The Revelation Gondola climbs and climbs — a long, scenic ride, and after about twenty minutes you reach the top near the McKenzie Outpost, an old shed that might serve some of the best cheeseburgers and beers in North America. But that’s for later.
To reach the real terrain, you ski over to the Stoked Chair (appropriately named) and drop into the expert lines everyone raves about. We skied the summit face a few times, grinning the whole way — but the move at Revelstoke is to bootpack up the ridge, ten or twenty minutes depending on which way you go, and drop in off the backside. That’s when the mountain reveals itself. It stops being a resort and becomes something vast, primal, and untouched. It’s like stepping backstage at a concert: civilization turns to wilderness in a few steps.
The terrain back there is for real. You can’t fake your way through it — it’s steep, technical, and demanding. But the snow. Oh man, the snow. Fresh, light, and deep. Drop in, rip a few hundred yards, and you’re in the trees — old giants spaced just close enough that you have to pay attention, but far enough apart that they reward you when you do. The trees swallowed my turns. My heart pounded. I could almost hear the snow exhale every time I set an edge.
Halfway down, someone in the group — I won’t say who — went ass over teakettle and disappeared waist‑deep, then popped up laughing, snow up the jacket and down the collar. We couldn’t tell whether she was laughing because the mountain had just swallowed her or because she’d just had the run of her life. Both, probably.

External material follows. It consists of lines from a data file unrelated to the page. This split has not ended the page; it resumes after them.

(** * War Thunder unit cost scraper: a shallow embedding and its properties

    The development follows [warthunder_unit_cost_scraper.py]:

    - the script's effects ([session.get], [time.sleep], [print]) are the
      nodes of an effect tree [prog]; Python exceptions are the [Raise] leaf
      and [try ... except requests.RequestException] is [try_except];
    - a [server] answers every request from the history of the run so far, so
      that rate limiters and scripted mock responses are both instances;
    - [fetch_with_retries], [get_unit_urls], [extract_total_cost] and [main]
      are written in that monad, statement by statement;
    - the parsed page is a tree of [node]s with the BeautifulSoup queries the
      script uses ([find_all], [find], [select], [text], [get_text]); the
      HTML parser itself is the library's and is a parameter;
    - the [ThreadPoolExecutor] is a step relation over the list of futures,
      where any running worker may perform its next effect and any finished
      future may be handed to the main thread next. *)

From Stdlib Require Import ZArith QArith String Ascii List Lia.
From stdpp Require Import base tactics option list strings pretty.

Import ListNotations.
Local Open Scope string_scope.
Local Open Scope list_scope.
Local Open Scope Z_scope.

(** ** Constants of the script *)

Definition BASE_URL : string := "https://wiki.warthunder.com".

(** [REQUEST_DELAY = 1.5] seconds. *)
Definition REQUEST_DELAY : Q := 3 # 2.

Definition MAX_RETRIES : nat := 5.

Definition CONCURRENT_WORKERS : nat := 3.

(** ** Exceptions *)

(** The classes of exception a request can raise.  The first four are
    subclasses of [requests.RequestException]; [OtherError] stands for any
    exception outside that hierarchy. *)
Inductive exn_class : Type :=
| ConnectionError
| ReadTimeout
| TooManyRedirects
| InvalidURL
| OtherError.

Record exn : Type := Exn { exn_cls : exn_class; exn_str : string }.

We skied that mountain for all it was worth. Twenty‑six thousand vertical feet by the time we stepped out of our skis — and that was just day one. The next morning, we were back at it: new lines, new stashes, new stories. That was every day we were there.
The skiing was the point, but the surprise was the people. New faces every day, all of them curious why four couples were skiing their way across the continent. When we told them — that we were chasing vertical to raise money to feed kids through the RipLine Foundation — every one of them wanted to know more. Gravity QuestTM is infectious.
In the evenings, we ate at the spots the locals pointed us to — good food, good drinks, and lots of laughing as we relived the day. The trees. The drop‑offs. The lines. The most spectacular wipeouts. The view from the top of the ridge. So many memories from one trip.
I don’t know exactly what makes Revelstoke Revelstoke. Maybe it’s the combination of the vertical, the snow, the endless wild terrain, or the town. Mostly, I think it’s a vibe. The mountain is just the mountain and the skiers just want to ski – no pomp, no circumstance — it all just flows, and it’s incredible.
If you’ve never thought about going to Revi, or if you’ve been thinking about it for years, just go. Don’t wait for the perfect window. Don’t wait for the right group. Find people you love spending time with and point the car north.
You’ll understand what I’m talking about when you get there.